### Exercise aim
Only the count is needed. Count the lines below with the word "BlockExt" in them.

(Saved entries)

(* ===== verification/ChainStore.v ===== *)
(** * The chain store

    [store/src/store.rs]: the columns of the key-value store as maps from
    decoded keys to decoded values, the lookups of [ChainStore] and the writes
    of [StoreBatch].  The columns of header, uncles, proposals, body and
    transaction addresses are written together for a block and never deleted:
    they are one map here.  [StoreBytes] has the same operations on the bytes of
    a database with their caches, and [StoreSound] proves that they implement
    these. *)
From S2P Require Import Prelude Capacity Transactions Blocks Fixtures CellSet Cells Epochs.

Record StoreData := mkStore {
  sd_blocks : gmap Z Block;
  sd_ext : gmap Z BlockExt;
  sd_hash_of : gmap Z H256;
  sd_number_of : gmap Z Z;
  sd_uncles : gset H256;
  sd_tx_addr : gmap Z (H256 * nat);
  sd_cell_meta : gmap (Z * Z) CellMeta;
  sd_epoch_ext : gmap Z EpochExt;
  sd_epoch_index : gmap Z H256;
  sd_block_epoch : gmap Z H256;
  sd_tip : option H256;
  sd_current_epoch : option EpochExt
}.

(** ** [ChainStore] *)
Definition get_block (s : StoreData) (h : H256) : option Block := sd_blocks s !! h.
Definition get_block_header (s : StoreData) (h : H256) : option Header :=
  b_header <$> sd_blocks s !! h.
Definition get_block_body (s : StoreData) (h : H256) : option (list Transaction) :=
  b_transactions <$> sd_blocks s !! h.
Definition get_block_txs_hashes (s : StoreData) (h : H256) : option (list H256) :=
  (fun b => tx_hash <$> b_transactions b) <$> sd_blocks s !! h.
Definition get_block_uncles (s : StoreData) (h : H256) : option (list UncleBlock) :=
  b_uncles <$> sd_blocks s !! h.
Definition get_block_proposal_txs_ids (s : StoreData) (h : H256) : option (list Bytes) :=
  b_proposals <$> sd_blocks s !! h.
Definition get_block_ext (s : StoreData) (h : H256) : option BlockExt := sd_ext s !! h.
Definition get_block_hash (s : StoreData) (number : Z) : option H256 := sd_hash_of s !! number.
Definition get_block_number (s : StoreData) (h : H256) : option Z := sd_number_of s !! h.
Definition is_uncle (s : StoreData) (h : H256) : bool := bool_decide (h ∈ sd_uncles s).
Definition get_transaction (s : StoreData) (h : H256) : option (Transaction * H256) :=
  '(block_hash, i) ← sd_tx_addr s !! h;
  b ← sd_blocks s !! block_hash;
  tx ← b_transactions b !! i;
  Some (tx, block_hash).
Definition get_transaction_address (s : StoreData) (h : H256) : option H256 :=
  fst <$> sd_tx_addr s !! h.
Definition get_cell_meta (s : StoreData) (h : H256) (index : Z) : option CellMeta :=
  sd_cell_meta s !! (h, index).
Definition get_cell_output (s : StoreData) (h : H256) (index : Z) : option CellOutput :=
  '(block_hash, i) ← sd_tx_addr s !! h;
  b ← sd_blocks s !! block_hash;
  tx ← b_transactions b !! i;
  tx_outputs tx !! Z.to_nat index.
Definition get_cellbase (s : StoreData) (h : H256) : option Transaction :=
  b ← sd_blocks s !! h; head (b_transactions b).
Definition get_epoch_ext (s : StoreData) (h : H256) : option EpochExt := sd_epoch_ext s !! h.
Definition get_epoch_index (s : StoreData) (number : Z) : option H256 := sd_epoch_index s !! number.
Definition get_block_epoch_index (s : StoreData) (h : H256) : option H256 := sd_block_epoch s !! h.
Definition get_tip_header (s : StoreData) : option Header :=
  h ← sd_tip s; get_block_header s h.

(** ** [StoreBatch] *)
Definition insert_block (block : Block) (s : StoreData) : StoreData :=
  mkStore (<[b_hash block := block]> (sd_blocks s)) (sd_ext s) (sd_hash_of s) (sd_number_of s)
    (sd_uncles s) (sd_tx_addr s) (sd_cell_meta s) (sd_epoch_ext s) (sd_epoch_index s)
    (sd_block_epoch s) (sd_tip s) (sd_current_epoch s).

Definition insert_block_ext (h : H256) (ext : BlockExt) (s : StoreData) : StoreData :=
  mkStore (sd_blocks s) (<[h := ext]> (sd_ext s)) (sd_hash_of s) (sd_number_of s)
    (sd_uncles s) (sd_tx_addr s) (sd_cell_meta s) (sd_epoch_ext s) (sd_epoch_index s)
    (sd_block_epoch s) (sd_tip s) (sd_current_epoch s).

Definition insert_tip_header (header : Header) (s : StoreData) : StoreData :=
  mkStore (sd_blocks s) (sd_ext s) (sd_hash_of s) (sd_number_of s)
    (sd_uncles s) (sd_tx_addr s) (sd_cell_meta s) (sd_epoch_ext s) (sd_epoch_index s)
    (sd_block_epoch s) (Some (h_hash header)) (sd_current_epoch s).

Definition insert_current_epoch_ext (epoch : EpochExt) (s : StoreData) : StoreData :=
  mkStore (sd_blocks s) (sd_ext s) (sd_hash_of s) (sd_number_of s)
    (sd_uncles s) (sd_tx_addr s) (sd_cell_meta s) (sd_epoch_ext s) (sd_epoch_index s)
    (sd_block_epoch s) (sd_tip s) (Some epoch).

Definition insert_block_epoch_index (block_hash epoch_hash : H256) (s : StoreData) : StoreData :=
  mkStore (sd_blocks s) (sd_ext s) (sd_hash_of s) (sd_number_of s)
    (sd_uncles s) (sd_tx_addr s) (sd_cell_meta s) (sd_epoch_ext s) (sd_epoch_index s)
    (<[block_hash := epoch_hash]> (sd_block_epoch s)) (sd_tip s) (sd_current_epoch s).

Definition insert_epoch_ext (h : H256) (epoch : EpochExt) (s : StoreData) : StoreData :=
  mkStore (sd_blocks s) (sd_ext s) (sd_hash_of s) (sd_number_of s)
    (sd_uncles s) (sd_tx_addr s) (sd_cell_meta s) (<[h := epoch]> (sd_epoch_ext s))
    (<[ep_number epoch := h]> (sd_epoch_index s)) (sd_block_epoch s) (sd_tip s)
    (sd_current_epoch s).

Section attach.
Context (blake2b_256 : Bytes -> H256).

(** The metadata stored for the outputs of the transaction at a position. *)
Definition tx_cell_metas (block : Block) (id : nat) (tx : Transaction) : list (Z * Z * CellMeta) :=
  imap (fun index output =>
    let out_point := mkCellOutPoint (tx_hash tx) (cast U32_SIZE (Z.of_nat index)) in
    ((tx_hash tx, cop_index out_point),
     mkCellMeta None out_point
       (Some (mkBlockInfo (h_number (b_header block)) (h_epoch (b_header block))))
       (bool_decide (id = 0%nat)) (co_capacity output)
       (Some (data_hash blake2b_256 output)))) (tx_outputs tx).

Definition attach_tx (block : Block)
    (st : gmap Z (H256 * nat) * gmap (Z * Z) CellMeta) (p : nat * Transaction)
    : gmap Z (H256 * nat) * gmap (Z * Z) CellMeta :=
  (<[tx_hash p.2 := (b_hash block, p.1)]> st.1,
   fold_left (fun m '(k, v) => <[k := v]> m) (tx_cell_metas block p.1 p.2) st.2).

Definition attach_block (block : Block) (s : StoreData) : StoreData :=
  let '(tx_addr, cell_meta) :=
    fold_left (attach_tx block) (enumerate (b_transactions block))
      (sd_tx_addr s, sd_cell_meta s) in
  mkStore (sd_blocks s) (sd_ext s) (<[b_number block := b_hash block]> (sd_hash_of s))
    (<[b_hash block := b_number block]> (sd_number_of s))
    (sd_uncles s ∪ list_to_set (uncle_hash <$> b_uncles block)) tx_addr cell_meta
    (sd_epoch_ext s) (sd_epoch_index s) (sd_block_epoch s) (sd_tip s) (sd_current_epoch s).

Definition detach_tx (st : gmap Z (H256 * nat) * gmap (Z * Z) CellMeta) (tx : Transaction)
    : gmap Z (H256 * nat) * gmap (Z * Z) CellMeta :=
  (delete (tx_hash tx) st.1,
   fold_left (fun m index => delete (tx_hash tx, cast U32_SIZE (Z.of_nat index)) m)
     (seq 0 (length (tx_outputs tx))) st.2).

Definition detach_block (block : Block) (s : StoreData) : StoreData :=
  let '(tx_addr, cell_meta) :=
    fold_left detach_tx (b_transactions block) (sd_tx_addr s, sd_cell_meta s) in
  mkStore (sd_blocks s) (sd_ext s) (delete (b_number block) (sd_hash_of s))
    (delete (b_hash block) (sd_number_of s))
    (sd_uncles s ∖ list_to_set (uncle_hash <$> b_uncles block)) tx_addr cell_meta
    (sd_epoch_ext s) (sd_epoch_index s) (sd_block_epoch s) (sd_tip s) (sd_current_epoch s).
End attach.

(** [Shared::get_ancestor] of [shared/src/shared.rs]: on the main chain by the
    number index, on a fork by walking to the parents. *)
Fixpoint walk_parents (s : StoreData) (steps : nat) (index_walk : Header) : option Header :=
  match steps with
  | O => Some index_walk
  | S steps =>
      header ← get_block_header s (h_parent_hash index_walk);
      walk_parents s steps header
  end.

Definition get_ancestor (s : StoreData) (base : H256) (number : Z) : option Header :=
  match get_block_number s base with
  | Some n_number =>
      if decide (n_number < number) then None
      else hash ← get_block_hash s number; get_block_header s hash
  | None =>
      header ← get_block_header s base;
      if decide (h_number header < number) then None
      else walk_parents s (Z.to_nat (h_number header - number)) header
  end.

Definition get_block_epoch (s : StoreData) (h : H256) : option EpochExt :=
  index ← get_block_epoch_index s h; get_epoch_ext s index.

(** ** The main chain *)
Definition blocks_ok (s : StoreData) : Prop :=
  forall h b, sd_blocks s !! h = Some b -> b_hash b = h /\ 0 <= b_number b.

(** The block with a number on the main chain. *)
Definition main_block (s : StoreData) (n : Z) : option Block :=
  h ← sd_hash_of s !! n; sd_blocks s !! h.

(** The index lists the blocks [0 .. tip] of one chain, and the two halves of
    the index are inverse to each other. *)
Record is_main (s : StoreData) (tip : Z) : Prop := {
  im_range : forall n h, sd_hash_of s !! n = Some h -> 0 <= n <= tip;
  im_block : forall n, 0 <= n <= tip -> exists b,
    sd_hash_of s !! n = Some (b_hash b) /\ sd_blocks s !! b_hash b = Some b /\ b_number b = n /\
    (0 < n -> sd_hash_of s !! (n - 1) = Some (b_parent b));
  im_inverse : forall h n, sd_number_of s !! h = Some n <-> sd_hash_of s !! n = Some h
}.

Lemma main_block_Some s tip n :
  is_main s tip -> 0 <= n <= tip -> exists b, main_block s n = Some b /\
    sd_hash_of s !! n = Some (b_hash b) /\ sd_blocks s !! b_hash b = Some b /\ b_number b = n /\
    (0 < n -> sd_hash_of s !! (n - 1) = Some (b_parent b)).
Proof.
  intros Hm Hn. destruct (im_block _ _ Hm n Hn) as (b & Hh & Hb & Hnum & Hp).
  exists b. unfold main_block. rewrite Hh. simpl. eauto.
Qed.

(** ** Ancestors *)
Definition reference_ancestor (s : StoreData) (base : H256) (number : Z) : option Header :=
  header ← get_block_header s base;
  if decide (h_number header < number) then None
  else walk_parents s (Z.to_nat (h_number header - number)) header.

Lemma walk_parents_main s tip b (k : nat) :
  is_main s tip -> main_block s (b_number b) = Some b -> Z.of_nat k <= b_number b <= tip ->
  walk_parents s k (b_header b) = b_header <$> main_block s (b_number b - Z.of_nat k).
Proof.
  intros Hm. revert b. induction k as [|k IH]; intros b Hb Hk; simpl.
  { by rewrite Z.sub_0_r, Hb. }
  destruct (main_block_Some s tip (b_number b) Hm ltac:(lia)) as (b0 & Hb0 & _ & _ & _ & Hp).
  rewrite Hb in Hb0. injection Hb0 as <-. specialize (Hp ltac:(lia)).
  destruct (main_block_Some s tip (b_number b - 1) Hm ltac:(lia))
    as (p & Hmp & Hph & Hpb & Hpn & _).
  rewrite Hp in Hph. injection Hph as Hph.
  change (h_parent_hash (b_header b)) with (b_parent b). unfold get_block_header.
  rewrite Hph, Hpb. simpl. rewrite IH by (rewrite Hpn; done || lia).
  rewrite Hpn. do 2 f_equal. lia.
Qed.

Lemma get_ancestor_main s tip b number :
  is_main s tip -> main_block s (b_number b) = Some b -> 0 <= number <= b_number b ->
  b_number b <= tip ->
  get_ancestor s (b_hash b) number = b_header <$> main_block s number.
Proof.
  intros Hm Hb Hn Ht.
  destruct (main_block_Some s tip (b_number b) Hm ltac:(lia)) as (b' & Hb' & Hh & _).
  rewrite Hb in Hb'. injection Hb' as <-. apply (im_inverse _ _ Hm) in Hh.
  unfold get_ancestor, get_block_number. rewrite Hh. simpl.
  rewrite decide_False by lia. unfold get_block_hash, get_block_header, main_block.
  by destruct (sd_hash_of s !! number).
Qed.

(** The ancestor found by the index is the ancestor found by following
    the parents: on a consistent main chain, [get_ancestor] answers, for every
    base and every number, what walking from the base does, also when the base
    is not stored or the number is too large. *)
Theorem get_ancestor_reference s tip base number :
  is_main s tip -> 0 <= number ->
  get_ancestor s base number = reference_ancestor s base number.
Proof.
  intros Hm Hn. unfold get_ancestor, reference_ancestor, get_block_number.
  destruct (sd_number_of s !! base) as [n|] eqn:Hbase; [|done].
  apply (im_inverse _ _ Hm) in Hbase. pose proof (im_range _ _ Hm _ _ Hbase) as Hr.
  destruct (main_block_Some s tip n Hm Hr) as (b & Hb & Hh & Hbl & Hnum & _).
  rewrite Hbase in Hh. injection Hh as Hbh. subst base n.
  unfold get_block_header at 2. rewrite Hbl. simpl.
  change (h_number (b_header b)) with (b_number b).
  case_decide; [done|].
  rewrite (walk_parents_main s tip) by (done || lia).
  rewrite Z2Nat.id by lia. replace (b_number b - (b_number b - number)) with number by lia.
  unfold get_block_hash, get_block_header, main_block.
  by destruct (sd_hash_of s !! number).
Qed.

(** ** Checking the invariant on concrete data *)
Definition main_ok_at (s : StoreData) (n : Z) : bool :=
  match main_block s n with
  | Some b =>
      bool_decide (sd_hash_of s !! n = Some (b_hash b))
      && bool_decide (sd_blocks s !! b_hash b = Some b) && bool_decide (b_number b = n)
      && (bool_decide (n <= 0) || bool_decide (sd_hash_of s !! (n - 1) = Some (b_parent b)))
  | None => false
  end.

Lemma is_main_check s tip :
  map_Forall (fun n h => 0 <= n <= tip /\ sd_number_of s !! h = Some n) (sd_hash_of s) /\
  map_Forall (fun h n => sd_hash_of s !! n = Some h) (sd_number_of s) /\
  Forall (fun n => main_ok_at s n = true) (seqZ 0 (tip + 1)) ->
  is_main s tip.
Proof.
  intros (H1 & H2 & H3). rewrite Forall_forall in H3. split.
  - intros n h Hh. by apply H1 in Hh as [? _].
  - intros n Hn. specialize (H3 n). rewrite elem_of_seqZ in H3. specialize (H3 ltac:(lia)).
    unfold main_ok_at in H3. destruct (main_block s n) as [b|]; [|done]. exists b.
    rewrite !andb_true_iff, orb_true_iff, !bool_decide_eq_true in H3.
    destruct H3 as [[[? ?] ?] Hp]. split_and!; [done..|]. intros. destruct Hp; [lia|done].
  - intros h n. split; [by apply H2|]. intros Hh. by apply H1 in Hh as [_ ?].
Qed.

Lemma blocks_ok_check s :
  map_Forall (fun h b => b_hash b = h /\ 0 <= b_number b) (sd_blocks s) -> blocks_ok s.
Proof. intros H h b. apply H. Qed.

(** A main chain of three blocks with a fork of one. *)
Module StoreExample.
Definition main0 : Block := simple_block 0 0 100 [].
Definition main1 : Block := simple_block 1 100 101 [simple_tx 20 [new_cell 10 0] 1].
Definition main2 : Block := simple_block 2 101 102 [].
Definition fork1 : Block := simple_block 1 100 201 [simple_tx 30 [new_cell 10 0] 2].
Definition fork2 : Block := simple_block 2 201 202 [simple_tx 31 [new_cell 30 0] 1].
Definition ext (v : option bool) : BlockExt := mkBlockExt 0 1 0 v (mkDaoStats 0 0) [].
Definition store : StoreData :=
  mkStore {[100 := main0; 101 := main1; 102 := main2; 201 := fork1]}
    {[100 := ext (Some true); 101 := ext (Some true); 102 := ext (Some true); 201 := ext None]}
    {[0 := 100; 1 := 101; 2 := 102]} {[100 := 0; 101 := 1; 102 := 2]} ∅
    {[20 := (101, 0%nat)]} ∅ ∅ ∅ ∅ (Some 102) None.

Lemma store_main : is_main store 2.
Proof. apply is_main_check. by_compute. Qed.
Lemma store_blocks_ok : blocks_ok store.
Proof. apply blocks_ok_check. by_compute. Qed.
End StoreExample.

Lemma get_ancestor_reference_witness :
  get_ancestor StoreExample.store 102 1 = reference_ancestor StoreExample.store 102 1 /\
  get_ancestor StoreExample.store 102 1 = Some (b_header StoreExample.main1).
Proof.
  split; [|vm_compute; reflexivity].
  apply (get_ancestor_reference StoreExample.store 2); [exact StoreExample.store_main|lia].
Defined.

### Your response
4